SOURCE MATERIAL.
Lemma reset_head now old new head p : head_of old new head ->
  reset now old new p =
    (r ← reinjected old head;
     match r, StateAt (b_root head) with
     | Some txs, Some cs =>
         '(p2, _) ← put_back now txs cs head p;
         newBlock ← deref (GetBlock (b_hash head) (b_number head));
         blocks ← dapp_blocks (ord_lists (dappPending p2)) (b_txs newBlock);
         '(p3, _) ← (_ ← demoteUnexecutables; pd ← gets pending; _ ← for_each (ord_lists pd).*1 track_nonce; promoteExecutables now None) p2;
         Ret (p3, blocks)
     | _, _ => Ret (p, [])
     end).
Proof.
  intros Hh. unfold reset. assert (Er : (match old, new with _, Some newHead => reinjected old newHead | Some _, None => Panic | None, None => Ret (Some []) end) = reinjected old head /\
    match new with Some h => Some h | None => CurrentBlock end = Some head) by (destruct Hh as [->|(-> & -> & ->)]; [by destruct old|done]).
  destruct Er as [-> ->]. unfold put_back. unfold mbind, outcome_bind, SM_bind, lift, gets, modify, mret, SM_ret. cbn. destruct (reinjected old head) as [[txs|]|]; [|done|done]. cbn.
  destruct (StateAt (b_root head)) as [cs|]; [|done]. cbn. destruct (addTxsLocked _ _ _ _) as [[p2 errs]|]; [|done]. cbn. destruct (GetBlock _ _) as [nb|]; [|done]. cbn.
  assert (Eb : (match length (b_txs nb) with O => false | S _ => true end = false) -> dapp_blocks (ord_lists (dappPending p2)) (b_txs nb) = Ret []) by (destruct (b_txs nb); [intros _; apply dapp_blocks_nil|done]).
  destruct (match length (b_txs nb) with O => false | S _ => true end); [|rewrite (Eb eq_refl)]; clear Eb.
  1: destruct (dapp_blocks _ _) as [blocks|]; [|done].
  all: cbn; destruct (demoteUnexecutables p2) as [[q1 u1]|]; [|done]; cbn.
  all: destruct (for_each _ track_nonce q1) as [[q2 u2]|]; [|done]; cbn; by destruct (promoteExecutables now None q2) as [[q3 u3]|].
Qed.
...
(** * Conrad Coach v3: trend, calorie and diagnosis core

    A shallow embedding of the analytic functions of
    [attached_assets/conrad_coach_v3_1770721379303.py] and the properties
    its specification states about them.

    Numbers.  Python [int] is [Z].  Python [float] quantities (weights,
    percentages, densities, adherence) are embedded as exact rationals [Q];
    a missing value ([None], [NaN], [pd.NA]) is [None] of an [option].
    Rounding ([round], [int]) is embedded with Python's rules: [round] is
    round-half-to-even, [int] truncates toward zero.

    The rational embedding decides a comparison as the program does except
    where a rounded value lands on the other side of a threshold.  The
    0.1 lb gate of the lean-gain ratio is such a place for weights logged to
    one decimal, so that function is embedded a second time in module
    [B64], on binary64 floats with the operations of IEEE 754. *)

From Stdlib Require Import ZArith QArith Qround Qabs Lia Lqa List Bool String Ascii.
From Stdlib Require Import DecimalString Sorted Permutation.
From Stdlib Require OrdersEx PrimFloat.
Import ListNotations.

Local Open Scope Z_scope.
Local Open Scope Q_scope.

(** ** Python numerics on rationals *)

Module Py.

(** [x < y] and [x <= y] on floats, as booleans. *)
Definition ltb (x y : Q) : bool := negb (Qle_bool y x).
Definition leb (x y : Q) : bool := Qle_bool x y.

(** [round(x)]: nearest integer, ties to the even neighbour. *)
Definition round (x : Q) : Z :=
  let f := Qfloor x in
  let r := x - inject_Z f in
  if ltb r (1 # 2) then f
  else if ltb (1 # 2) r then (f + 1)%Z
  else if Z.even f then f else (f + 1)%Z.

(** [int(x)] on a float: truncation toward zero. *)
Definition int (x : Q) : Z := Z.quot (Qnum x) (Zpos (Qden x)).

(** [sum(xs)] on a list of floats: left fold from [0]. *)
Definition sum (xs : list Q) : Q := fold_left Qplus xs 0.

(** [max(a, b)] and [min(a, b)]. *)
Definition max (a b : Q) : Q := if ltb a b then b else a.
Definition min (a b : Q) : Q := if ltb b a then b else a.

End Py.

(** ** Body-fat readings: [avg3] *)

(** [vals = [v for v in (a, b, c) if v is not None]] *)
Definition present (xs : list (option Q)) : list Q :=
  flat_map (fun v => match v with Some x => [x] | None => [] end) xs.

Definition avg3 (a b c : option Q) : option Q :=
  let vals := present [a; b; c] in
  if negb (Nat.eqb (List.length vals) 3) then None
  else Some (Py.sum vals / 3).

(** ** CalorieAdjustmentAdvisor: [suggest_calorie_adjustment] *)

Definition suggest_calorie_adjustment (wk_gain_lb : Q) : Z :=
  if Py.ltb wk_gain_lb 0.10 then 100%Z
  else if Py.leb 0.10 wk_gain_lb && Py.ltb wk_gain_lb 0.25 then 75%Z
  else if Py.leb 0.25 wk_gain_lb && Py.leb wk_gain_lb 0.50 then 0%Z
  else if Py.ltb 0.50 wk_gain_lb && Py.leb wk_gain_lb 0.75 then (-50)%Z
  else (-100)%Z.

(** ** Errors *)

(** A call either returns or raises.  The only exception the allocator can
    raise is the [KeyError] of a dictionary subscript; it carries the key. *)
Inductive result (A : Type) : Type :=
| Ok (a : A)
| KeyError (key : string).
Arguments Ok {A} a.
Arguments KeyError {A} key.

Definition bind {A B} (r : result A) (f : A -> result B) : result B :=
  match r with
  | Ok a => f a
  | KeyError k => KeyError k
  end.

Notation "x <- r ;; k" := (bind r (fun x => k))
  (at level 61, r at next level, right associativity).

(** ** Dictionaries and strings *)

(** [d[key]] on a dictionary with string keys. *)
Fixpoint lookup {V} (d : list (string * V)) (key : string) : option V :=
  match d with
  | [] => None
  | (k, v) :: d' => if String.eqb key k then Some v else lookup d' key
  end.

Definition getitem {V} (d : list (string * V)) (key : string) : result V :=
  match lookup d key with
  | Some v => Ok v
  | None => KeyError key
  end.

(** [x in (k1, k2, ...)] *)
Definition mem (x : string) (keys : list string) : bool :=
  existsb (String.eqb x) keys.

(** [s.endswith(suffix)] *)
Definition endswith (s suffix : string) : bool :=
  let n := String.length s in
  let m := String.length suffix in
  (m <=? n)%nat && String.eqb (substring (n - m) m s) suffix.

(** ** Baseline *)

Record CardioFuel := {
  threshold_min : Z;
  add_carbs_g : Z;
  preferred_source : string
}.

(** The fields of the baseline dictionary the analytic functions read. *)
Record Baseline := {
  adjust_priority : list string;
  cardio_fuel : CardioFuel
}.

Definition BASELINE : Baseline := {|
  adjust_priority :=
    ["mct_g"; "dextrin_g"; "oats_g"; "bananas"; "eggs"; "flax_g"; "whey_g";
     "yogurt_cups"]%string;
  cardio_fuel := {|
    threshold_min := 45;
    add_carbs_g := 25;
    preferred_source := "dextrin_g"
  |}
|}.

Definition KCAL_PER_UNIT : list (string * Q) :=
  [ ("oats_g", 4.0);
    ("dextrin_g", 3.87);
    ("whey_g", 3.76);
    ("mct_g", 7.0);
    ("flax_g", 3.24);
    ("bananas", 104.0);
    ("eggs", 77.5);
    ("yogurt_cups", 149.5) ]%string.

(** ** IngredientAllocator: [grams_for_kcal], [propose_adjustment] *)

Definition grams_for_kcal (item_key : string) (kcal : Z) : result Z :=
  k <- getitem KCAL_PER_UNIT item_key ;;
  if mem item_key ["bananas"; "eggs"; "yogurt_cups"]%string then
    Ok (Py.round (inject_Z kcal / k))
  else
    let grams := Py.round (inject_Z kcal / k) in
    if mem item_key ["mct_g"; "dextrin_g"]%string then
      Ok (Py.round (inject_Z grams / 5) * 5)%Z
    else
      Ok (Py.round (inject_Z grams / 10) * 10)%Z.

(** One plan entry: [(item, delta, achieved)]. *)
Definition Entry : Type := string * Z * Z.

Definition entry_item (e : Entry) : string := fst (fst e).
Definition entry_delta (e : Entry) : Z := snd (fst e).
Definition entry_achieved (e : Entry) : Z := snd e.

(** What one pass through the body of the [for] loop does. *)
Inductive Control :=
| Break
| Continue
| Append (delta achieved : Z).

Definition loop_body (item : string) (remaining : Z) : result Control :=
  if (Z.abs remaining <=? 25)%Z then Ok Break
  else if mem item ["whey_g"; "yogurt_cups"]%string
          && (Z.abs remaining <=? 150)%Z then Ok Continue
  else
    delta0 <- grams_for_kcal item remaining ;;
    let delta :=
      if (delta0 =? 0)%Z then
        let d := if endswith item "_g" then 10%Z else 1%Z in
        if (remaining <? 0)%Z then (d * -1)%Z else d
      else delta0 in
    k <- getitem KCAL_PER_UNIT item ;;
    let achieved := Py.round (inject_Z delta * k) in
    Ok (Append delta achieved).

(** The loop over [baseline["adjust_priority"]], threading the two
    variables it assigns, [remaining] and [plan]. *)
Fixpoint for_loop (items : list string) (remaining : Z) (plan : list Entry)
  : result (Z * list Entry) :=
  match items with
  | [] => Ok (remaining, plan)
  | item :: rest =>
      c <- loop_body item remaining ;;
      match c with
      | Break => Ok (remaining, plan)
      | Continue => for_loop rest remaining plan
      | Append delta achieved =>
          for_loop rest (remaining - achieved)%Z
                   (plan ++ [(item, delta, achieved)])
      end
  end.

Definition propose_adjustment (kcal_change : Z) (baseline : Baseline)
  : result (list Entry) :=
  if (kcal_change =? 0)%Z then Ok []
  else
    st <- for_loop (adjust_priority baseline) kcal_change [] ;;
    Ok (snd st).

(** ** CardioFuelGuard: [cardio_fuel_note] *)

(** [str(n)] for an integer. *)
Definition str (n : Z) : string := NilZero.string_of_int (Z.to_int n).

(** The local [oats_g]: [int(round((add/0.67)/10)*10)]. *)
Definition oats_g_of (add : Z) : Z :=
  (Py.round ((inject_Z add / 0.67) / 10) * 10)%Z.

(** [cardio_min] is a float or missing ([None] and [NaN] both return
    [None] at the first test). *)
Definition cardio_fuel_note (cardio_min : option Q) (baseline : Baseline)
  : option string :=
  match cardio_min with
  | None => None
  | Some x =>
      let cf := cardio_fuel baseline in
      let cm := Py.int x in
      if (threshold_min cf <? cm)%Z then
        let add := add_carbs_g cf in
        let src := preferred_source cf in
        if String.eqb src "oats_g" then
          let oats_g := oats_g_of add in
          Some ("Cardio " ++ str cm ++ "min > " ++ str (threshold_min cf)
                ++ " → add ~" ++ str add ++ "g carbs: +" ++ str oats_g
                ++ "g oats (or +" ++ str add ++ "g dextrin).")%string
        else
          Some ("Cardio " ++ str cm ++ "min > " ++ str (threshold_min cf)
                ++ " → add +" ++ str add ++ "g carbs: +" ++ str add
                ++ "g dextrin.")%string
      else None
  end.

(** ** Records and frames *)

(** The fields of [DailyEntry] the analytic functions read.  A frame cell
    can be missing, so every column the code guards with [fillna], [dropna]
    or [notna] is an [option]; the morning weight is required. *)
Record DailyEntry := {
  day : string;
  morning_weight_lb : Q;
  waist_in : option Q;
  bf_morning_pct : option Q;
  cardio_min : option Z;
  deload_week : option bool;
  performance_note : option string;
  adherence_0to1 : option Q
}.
* * *
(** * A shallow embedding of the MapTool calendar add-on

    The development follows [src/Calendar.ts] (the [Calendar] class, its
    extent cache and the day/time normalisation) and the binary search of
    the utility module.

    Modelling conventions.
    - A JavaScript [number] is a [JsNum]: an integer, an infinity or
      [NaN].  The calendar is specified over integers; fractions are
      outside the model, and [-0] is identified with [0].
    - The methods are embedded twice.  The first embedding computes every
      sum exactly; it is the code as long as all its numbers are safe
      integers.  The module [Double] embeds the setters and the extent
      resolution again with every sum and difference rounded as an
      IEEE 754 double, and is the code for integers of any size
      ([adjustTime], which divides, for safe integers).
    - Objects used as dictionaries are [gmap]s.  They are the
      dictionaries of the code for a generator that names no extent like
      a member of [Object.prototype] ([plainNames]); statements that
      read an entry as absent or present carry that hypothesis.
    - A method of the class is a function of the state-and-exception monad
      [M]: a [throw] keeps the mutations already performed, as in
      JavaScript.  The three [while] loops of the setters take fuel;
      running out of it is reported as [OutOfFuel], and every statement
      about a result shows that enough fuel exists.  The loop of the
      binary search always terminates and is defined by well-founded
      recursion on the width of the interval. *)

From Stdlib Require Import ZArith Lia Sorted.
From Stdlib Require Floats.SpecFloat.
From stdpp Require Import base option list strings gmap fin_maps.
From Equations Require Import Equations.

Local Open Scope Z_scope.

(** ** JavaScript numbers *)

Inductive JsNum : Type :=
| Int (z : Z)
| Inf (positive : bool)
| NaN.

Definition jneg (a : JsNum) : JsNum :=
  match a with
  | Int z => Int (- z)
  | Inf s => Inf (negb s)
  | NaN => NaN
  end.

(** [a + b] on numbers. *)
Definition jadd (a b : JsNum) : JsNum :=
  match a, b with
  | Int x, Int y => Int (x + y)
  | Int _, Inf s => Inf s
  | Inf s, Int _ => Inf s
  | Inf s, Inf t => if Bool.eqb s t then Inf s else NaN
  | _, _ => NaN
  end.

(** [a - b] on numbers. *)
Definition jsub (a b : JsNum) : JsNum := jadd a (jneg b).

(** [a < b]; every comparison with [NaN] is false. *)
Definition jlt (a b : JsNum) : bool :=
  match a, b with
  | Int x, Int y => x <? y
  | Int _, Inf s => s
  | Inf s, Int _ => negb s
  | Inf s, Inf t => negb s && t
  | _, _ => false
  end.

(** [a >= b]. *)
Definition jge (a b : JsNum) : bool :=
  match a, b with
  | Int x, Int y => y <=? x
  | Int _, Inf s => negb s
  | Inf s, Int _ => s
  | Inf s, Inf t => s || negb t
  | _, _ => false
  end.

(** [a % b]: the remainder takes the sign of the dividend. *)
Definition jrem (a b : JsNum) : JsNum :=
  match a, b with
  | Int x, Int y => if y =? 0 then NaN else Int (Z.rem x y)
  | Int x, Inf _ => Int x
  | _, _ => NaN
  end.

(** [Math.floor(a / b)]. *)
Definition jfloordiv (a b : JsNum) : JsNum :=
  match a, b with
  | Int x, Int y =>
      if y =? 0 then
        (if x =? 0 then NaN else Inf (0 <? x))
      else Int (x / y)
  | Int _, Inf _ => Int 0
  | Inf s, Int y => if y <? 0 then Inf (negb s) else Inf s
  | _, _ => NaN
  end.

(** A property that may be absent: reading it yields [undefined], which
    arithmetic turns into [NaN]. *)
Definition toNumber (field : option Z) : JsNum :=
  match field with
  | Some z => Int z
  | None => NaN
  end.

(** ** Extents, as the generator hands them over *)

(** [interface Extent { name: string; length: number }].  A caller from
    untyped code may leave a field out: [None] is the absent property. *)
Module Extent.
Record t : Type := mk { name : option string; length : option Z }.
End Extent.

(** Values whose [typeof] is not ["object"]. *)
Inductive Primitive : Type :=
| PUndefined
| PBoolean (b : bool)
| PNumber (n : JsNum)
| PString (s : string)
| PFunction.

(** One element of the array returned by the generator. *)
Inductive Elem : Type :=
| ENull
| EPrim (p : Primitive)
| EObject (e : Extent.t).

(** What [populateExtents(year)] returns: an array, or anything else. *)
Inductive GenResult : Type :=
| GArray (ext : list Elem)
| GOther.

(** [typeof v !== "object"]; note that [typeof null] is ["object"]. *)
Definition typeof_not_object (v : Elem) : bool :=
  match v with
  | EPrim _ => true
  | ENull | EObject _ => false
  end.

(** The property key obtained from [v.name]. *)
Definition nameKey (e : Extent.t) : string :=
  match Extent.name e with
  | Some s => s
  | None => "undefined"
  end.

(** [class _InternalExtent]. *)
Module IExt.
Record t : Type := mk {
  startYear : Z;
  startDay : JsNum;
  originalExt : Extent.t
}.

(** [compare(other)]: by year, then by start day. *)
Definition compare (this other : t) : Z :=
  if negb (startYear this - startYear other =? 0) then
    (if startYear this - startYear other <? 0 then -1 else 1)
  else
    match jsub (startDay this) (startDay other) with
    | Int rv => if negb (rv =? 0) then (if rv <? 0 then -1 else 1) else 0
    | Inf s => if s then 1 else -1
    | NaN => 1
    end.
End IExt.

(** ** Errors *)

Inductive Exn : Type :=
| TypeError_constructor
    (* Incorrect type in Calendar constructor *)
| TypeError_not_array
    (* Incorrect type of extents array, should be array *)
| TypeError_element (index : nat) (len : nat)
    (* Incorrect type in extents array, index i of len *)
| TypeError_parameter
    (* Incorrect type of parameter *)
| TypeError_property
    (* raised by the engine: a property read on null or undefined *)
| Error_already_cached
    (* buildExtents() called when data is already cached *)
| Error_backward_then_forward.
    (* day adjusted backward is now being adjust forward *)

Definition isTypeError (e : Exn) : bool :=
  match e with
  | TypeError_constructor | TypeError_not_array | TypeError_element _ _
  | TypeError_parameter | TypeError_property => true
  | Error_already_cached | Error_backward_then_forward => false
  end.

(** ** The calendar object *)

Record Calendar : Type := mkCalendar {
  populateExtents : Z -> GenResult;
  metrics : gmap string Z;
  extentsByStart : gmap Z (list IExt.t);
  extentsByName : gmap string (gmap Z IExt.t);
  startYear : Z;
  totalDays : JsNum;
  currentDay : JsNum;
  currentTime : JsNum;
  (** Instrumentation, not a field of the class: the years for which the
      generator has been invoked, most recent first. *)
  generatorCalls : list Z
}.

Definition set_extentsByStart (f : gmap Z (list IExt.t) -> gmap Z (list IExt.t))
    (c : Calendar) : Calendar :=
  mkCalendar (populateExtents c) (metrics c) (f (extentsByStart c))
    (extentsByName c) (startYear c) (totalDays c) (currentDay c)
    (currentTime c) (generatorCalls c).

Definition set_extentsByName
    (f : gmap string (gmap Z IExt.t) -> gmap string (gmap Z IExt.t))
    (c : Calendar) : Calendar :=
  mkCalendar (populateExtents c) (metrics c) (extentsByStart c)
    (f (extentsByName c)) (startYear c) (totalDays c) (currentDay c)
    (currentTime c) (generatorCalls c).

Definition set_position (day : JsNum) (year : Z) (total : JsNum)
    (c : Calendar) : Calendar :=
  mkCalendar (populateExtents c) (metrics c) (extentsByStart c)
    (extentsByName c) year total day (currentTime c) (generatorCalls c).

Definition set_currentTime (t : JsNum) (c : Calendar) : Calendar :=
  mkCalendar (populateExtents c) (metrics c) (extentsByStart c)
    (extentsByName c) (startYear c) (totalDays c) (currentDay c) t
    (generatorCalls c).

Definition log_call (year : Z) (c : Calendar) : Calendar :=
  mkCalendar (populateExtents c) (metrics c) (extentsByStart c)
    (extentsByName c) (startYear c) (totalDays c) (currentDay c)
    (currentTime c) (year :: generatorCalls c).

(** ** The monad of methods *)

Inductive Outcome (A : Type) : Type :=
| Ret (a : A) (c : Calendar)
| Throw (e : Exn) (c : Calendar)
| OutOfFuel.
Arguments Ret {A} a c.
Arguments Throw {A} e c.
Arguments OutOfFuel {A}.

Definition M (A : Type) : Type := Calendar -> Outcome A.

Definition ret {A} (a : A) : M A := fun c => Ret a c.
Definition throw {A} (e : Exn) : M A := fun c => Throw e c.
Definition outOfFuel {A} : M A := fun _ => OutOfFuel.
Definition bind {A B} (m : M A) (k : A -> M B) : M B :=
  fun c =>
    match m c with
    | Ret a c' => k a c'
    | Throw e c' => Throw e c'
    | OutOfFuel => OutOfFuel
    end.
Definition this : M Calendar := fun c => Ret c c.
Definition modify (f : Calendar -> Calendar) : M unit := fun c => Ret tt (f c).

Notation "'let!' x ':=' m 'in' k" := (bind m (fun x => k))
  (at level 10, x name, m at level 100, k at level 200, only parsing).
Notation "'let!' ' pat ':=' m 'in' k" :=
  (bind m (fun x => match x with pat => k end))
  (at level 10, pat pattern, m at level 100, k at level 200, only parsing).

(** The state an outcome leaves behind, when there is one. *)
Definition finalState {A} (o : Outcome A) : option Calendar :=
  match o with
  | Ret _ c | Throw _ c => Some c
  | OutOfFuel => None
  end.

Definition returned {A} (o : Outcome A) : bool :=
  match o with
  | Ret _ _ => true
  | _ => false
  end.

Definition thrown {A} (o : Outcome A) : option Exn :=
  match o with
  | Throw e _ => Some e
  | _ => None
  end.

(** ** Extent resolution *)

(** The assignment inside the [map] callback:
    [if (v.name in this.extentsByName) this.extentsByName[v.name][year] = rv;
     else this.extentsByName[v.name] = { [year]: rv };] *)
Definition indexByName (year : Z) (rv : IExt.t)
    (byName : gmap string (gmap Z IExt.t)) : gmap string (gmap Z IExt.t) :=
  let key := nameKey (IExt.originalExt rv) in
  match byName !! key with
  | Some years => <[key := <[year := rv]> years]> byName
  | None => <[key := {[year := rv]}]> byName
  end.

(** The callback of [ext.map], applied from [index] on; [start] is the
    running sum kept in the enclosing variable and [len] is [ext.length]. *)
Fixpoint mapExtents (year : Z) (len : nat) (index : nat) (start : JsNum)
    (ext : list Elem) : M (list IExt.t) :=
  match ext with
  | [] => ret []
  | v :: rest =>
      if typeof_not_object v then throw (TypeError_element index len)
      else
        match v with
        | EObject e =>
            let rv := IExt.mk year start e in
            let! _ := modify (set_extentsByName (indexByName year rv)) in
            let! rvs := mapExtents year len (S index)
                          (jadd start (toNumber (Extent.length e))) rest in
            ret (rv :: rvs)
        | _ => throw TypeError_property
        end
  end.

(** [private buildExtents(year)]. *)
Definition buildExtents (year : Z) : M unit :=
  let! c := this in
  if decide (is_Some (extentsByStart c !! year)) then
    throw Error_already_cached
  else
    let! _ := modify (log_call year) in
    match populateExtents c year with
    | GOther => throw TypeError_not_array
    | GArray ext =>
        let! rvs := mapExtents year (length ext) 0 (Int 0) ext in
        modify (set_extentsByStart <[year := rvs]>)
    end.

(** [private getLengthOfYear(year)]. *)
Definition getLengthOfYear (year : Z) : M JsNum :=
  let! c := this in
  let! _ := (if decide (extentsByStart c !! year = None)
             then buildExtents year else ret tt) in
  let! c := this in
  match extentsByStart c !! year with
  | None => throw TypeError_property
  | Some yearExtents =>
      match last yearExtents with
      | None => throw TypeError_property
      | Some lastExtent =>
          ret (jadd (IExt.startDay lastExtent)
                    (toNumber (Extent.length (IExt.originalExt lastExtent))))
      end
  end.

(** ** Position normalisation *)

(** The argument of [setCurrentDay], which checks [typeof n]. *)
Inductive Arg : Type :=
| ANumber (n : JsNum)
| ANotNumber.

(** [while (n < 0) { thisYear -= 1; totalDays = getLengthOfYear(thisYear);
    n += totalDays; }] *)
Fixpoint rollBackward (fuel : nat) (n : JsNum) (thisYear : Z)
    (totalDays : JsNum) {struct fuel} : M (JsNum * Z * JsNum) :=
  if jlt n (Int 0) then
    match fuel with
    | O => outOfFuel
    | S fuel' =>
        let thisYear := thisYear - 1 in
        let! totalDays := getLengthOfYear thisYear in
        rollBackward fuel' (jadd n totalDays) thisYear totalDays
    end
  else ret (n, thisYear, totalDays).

YOUR INSTRUCTIONS. Wherever the word "getitem" turns up in the records, copy out the line it is on.

ANSWER AREA.
Definition getitem {V} (d : list (string * V)) (key : string) : result V :=
  k <- getitem KCAL_PER_UNIT item_key ;;
    k <- getitem KCAL_PER_UNIT item ;;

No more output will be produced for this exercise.